Rio tricolor

Fluminense e Abel Braga dão o troco no Flamengo no Carioca e são campeões após longo tempo

Alexandre Araújo Do UOL, no Rio de Janeiro ANDRÉ FABIANO/ESTADÃO CONTEÚDO

Depois de grande vitória na primeira partida, o Fluminense buscou o empate com o Flamengo na volta e quebrou a hegemonia rubro-negra no Campeonato Carioca. O time volta a comemorar um título pela primeira vez desde 2012. A conquista do troféu num Maracanã vibrante, após duas finais com estádio silencioso em tempos de pandemia, tem, dessa forma, um peso enorme na história tricolor e também para o técnico Abel Braga.

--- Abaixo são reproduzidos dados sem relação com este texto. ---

(* ===== verification/MscAdaptive.v ===== *)
(** Adaptive charging as a state machine: what [msc_logic_health] decides, stated without
    the driver, and the proof that the code implements it. *)

From S2P Require Import Prelude GbmsProfile GbmsLookup GbmsCharge Ttf TtfPower Ssoc SsocCurve SsocLimit SsocTrace SsocRecharge SsocDemo.
From S2P Require Import Msc MscDrv MscHealth MscLogic MscTable MscSafe MscRun MscDemo.

(** ** The machine *)

(** What a poll knows: [ttf] is [None] when there is no estimate, and -1 is one that is not
    known yet; [level] is the state of charge from which charging slows down, negative when
    there is none. *)
Record adaptive_input := {
  in_aon : bool;
  in_cclvl : bool;
  in_overheat : bool;
  in_ttf : option Z;
  in_now : Z;
  in_deadline : Z;
  in_margin : Z;
  in_soc : Z;
  in_level : Z;
}.

Definition live (s : Z) : Prop :=
  s <> CHG_HEALTH_CCLVL_DISABLED /\ s <> CHG_HEALTH_BD_DISABLED /\ s <> CHG_HEALTH_USER_DISABLED /\
  s <> CHG_HEALTH_DISABLED /\ s <> CHG_HEALTH_INACTIVE /\ s <> CHG_HEALTH_DONE.

(** Full by the deadline, [slack] seconds early. *)
Definition in_time (i : adaptive_input) (ttf slack : Z) : bool :=
  s64 (in_now i + ttf + slack) <=? in_deadline i.

Definition late (i : adaptive_input) (s ttf : Z) : Prop :=
  in_aon i = false /\ (s = CHG_HEALTH_ACTIVE \/ s = CHG_HEALTH_ENABLED) /\
  0 < in_deadline i /\ ttf <> -1 /\ in_time i ttf (Z.max 0 (in_margin i)) = false.

(** The state of the level: slow from the level on, fast below it. *)
Definition level_state (i : adaptive_input) : Z :=
  if in_level i <? 0 then CHG_HEALTH_INACTIVE
  else if in_level i <=? in_soc i then CHG_HEALTH_ACTIVE else CHG_HEALTH_ENABLED.

Inductive adaptive (i : adaptive_input) (s : Z) : Z -> Prop :=
| ad_final : ~ live s -> adaptive i s s
| ad_levels : live s -> in_cclvl i = true -> adaptive i s CHG_HEALTH_CCLVL_DISABLED
| ad_overheat : live s -> in_cclvl i = false -> in_overheat i = true ->
    adaptive i s CHG_HEALTH_BD_DISABLED
| ad_full : live s -> in_cclvl i = false -> in_overheat i = false -> in_ttf i = Some 0 ->
    adaptive i s CHG_HEALTH_DONE
| ad_late ttf : live s -> in_cclvl i = false -> in_overheat i = false -> in_ttf i = Some ttf ->
    ttf <> 0 -> late i s ttf -> adaptive i s CHG_HEALTH_DISABLED
| ad_pause ttf : in_cclvl i = false -> in_overheat i = false -> in_ttf i = Some ttf -> 0 < ttf ->
    in_aon i = false -> s = CHG_HEALTH_ACTIVE \/ s = CHG_HEALTH_PAUSE -> ~ late i s ttf ->
    0 < in_margin i -> HEALTH_PAUSE_MIN_SSOC <= in_soc i <= HEALTH_PAUSE_MAX_SSOC ->
    s64 (in_now i + ttf + HEALTH_SAFETY_MARGIN_AHEAD (in_margin i) + HEALTH_PAUSE_DEBOUNCE) <
      in_deadline i -> adaptive i s CHG_HEALTH_PAUSE
| ad_charge ttf : live s -> in_cclvl i = false -> in_overheat i = false -> in_ttf i = Some ttf ->
    ttf <> 0 -> ~ late i s ttf -> adaptive i s (level_state i).

(** The current of a state, for a battery of [capacity] mAh. *)
Definition adaptive_current (capacity : Z) (h : batt_chg_health) (s : Z) : Z :=
  if (s =? CHG_HEALTH_ACTIVE) || (s =? CHG_HEALTH_DONE) then s32 (s32 capacity * h_rest_rate h * 10)
  else if s =? CHG_HEALTH_ENABLED then s32 (s32 capacity * h_rest_rate_before_trigger h * 10)
  else if s =? CHG_HEALTH_PAUSE then 0 else -1.

(** ** The code implements it *)

Section refine.
Context `{PowerSupplyTypes} `{Elections}.

Definition input_of (now : Z) (d : batt_drv) (ttf : option Z) : adaptive_input := {|
  in_aon := negb (h_always_on_soc (d_health d) =? -1);
  in_cclvl := has_flag (d_cs d) GBMS_CS_FLAG_CCLVL;
  in_overheat := e_batt_health (d_env d) =? POWER_SUPPLY_HEALTH_OVERHEAT;
  in_ttf := ttf;
  in_now := now;
  in_deadline := h_rest_deadline (d_health d);
  in_margin := e_health_safety_margin (d_env d);
  in_soc := ssoc_get_capacity (d_ssoc d);
  in_level := health_rest_soc (d_health d);
|}.

Lemma live_test s :
  (s =? CHG_HEALTH_CCLVL_DISABLED) || (s =? CHG_HEALTH_BD_DISABLED) ||
  (s =? CHG_HEALTH_USER_DISABLED) || (s =? CHG_HEALTH_DISABLED) ||
  (s =? CHG_HEALTH_INACTIVE) || (s =? CHG_HEALTH_DONE) = false <-> live s.
Proof. unfold live. rewrite !orb_false_iff, !Z.eqb_neq. tauto. Qed.

Lemma pause_test d ttf now s h :
  msc_health_pause d ttf now s = (true, h) ->
  0 < ttf /\ (s = CHG_HEALTH_ACTIVE \/ s = CHG_HEALTH_PAUSE) /\ 0 < e_health_safety_margin (d_env d) /\
  HEALTH_PAUSE_MIN_SSOC <= ssoc_get_capacity (d_ssoc d) <= HEALTH_PAUSE_MAX_SSOC /\
  s64 (now + ttf + HEALTH_SAFETY_MARGIN_AHEAD (e_health_safety_margin (d_env d)) + HEALTH_PAUSE_DEBOUNCE) <
    h_rest_deadline (d_health d).
Proof.
  unfold msc_health_pause. cbv zeta.
  destruct (Z.leb_spec (e_health_safety_margin (d_env d)) 0); [done|].
  destruct (Z.eqb_spec s CHG_HEALTH_ACTIVE), (Z.eqb_spec s CHG_HEALTH_PAUSE); cbn [negb andb]; try done;
    (destruct (Z.ltb_spec HEALTH_PAUSE_MAX_SSOC (ssoc_get_capacity (d_ssoc d))),
       (Z.ltb_spec (ssoc_get_capacity (d_ssoc d)) HEALTH_PAUSE_MIN_SSOC); cbn [orb]; try done;
     destruct (_ <? HEALTH_PAUSE_DEBOUNCE); [done|]; destruct (_ <? h_active_time _); [done|];
     destruct (Z.ltb_spec 0 ttf), (Z.ltb_spec (s64 (now + ttf + HEALTH_SAFETY_MARGIN_AHEAD
       (e_health_safety_margin (d_env d)) + HEALTH_PAUSE_DEBOUNCE)) (h_rest_deadline (d_health d)));
     cbn [andb]; try done; intros _; auto 10).
Qed.

Lemma late_test i s ttf :
  negb (in_aon i) && ((s =? CHG_HEALTH_ACTIVE) || (s =? CHG_HEALTH_ENABLED)) && (0 <? in_deadline i) &&
  negb (ttf =? -1) && (in_deadline i <? s64 (in_now i + ttf + Z.max 0 (in_margin i))) = true <-> late i s ttf.
Proof.
  unfold late, in_time. rewrite !andb_true_iff, orb_true_iff, !negb_true_iff, !Z.eqb_eq, Z.eqb_neq,
    !Z.ltb_lt, Z.leb_gt. tauto.
Qed.

Lemma next_refines now d rc ttf x o d1 :
  batt_ttf_estimate d = Ret (rc, ttf, set_ttf_est d x) -> health_next now d = Ret (o, d1) ->
  let i := input_of now d (if rc <? 0 then None else Some ttf) in
  let s := entry_state (d_health d) in
  match o with
  | None => rc < 0 /\ live s /\ in_cclvl i = false /\ in_overheat i = false
  | Some s' => adaptive i s s'
  end.
Proof.
  intros Httf. unfold health_next. fold (entry_state (d_health d)). rewrite Httf. run. cbn zeta.
  set (s := entry_state (d_health d)).
  match goal with |- context [if ?c then Ret (Some s, d) else _] => destruct c eqn:El end.
  { intros [= <- <-]. apply ad_final. rewrite <- live_test, El. done. }
  apply live_test in El.
  destruct (has_flag (d_cs d) GBMS_CS_FLAG_CCLVL) eqn:Ec; [intros [= <- <-]; by apply ad_levels|].
  destruct (e_batt_health (d_env d) =? POWER_SUPPLY_HEALTH_OVERHEAT) eqn:Eo;
    [intros [= <- <-]; by apply ad_overheat|].
  destruct (Z.ltb_spec rc 0); [intros [= <- <-]; by split_and!|].
  set (i := input_of now d (Some ttf)).
  destruct (Z.eqb_spec ttf 0) as [->|Hz]; [intros [= <- <-]; by apply ad_full|].
  pose proof (late_test i s ttf) as Hlate. cbn [i input_of in_aon in_deadline in_now in_margin] in Hlate.
  rewrite negb_involutive in Hlate. rewrite ?negb_involutive. change (d_env (set_ttf_est d x)) with (d_env d).
  match goal with |- context [if ?c then Ret (Some CHG_HEALTH_DISABLED, _) else _] => destruct c eqn:Et end.
  { intros [= <- <-]. apply (ad_late _ _ ttf); try done. by apply Hlate. }
  assert (Hnl : ~ late i s ttf) by (intros Hl%Hlate; cbn in Hl; congruence).
  assert (Hgo : forall h', health_rest_soc h' = health_rest_soc (d_health d) ->
    adaptive i s (msc_health_active (set_health (set_ttf_est d x) h'))).
  { intros h' Hh. pose proof (ad_charge i s ttf El Ec Eo eq_refl Hz Hnl) as Ha.
    unfold level_state in Ha. unfold msc_health_active. cbn [d_health d_ssoc set_health set_ttf_est].
    rewrite Hh. exact Ha. }
  destruct (h_always_on_soc (d_health d) =? -1) eqn:Ea; [|intros [= <- <-]; by apply Hgo].
  destruct (msc_health_pause (set_ttf_est d x) ttf now s) as [pause h'] eqn:Ep.
  destruct pause; intros [= <- <-].
  - apply pause_test in Ep as (Q1 & Q2 & Q3 & Q4 & Q5).
    apply (ad_pause _ _ ttf); try done. cbn. by rewrite Ea.
  - apply Hgo. pose proof (pause_frame (set_ttf_est d x) ttf now s) as Hp. rewrite Ep in Hp. apply Hp.
Qed.

(** What the machine asks before it pauses. *)
Lemma adaptive_pause i s : adaptive i s CHG_HEALTH_PAUSE ->
  exists ttf, in_ttf i = Some ttf /\ 0 < ttf /\
    s64 (in_now i + ttf + HEALTH_SAFETY_MARGIN_AHEAD (in_margin i) + HEALTH_PAUSE_DEBOUNCE) < in_deadline i.
Proof.
  remember CHG_HEALTH_PAUSE as p eqn:Ep. destruct 1 as [Hl| | | |? Hl ? ? Ht ? Hla|ttf|ttf]; try done.
  - subst s. unfold live in Hl. exfalso. apply Hl. by vm_compute.
  - eauto.
  - revert Ep. unfold level_state. destruct (_ <? 0); [done|]. by destruct (_ <=? _).
Qed.

(** What it asks before it slows down. *)
Lemma adaptive_slow i s : adaptive i s CHG_HEALTH_ACTIVE ->
  0 <= in_level i <= in_soc i /\
  exists ttf, in_ttf i = Some ttf /\ ttf <> 0 /\
    (in_aon i = false -> s = CHG_HEALTH_ACTIVE \/ s = CHG_HEALTH_ENABLED -> 0 < in_deadline i ->
     ttf <> -1 -> in_time i ttf (Z.max 0 (in_margin i)) = true).
Proof.
  remember CHG_HEALTH_ACTIVE as p eqn:Ep.
  destruct 1 as [Hl| | | |? Hl ? ? Ht ? Hla|ttf|ttf Hl ? ? Ht Hz Hnl]; try done.
  - subst s. unfold live in Hl. exfalso. apply Hl. by vm_compute.
  - revert Ep. unfold level_state. destruct (Z.ltb_spec (in_level i) 0); [done|].
    destruct (Z.leb_spec (in_level i) (in_soc i)); [|done]. intros _. split; [lia|].
    exists ttf. split_and!; [done|done|]. intros Ha Hs Hd Hk.
    destruct (in_time i ttf _) eqn:Et; [done|]. by destruct Hnl.
Qed.

(** C30. Adaptive charging implements its state machine: every poll of a well-formed driver is
    one step of [adaptive] from the state that the always-on level selects, with the current
    of the new state; only when there is no estimate of the time to full, and charging is
    neither finished nor refused, everything stays as it is. A step pauses charging only when
    the battery would still be full by the deadline, the safety margin with its 25 minutes and
    the debounce time early. It slows charging down only from the level on, and, where no
    always-on level is set, charging was enabled or slowed before, there is a deadline and the
    estimate is known, only when the battery would still be full by the deadline, the safety
    margin early; from a pause, with an always-on level or with an unknown estimate the code
    does not look at the deadline. *)
Theorem adaptive_charging_refines top t0 now d :
  drv_ok top t0 d ->
  exists b d' rc ttf x,
    msc_logic_health now d = Ret (b, d') /\ drv_ok top t0 d' /\
    batt_ttf_estimate d = Ret (rc, ttf, set_ttf_est d x) /\
    let i := input_of now d (if rc <? 0 then None else Some ttf) in
    let s := entry_state (d_health d) in let h' := d_health d' in
    (rc < 0 /\ live s /\ in_cclvl i = false /\ in_overheat i = false /\
       h_rest_state h' = h_rest_state (d_health d) /\ h_rest_cc_max h' = h_rest_cc_max (d_health d)) \/
    (adaptive i s (h_rest_state h') /\
       h_rest_cc_max h' = adaptive_current (capacity_ma (limits (d_profile d))) (d_health d) (h_rest_state h') /\
       (h_rest_state h' = CHG_HEALTH_PAUSE -> 0 < ttf /\
          s64 (now + ttf + HEALTH_SAFETY_MARGIN_AHEAD (in_margin i) + HEALTH_PAUSE_DEBOUNCE) < in_deadline i) /\
       (h_rest_state h' = CHG_HEALTH_ACTIVE -> 0 <= in_level i <= in_soc i /\
          (in_aon i = false -> s = CHG_HEALTH_ACTIVE \/ s = CHG_HEALTH_ENABLED -> 0 < in_deadline i ->
           ttf <> -1 -> in_time i ttf (Z.max 0 (in_margin i)) = true))).
Proof.
  intros Hd. destruct (ttf_estimate_total top t0 d Hd) as (rc & ttf & x & Httf).
  destruct (health_total top t0 now d Hd) as (b & d' & Hr & Hd' & _ & o & d1 & Hn & Ho).
  destruct (health_next_total top t0 now d Hd) as (o' & d1' & Hn' & _ & Hf & _).
  rewrite Hn in Hn'. injection Hn' as <- <-.
  exists b, d', rc, ttf, x. split; [exact Hr|]. split; [exact Hd'|]. split; [exact Httf|]. cbn zeta.
  pose proof (next_refines now d rc ttf x o d1 Httf Hn) as Hs. cbn zeta in Hs.
  destruct o as [s'|]; [right|left].
  - destruct Ho as [-> Hl]. split; [exact Hs|]. split; [|split; intros E; rewrite E in Hs].
    + revert Hl. unfold health_limits, adaptive_current.
      rewrite (hf_profile _ _ Hf), (hf_rate _ _ Hf), (hf_before _ _ Hf).
      destruct (_ || _).
      * intros (i & _ & Hl)%obind_Ret. apply obind_Ret in Hl as (v & _ & Hl). congruence.
      * destruct (_ =? CHG_HEALTH_ENABLED); [congruence|]. destruct (_ =? CHG_HEALTH_PAUSE); congruence.
    + apply adaptive_pause in Hs as (t & Ht & Hpos & Hdl). cbn in Ht.
      destruct (rc <? 0); [done|]. by injection Ht as <-.
    + apply adaptive_slow in Hs as (Hlev & t & Ht & _ & Hdl). cbn in Ht.
      destruct (rc <? 0); [done|]. by injection Ht as <-.
  - destruct Hs as (? & ? & ? & ?), Ho. by split_and!.
Qed.
End refine.

(** ** An instance *)

(** 90%, slow from 80% on, with ten hours until the deadline. *)
Definition demo_adaptive : batt_drv :=
  set_health (set_ssoc DemoMsc.start (demo_state (percent 90) (percent 90) chg_curve demo_limiter 1))
    (mk_health 80 0 (-1) 36000 0 20 50 CHG_HEALTH_ENABLED (-1) (-1) 0).

Lemma adaptive_charging_refines_witness :
  exists b d', msc_logic_health 100 demo_adaptive = Ret (b, d') /\ drv_ok 4600000 99 d' /\
    h_rest_state (d_health d') = CHG_HEALTH_ACTIVE /\ h_rest_cc_max (d_health d') = 900000.
Proof.
  destruct (adaptive_charging_refines 4600000 99 100 demo_adaptive) as (b & d' & _ & _ & _ & H1 & H2 & _).
  - destruct DemoMsc.start_drv. by split.
  - exists b, d'. split; [exact H1|]. split; [exact H2|]. vm_compute in H1.
    apply Ret_inj in H1. injection H1 as <- <-. split; reflexivity.
Defined.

Dos clubes de maior poderio financeiro do Rio, Flu era aquele que estava há mais tempo longe do topo do pódio do Carioca, tendo amargado o vice-campeonato nas últimas duas temporadas. As duas derrotas haviam sido para o próprio Flamengo, aliás, que estava em busca do tetra num período hegemônico no Rio. O título de 2012 havia sido conquistado em tempos de fartura, antecedendo um triunfo também no Brasileirão. O time estava recheado de grandes nomes, como Diego Cavalieri, Deco, Thiago Neves, Rafael Sobis e Fred, com investimento da antiga parceira Unimed.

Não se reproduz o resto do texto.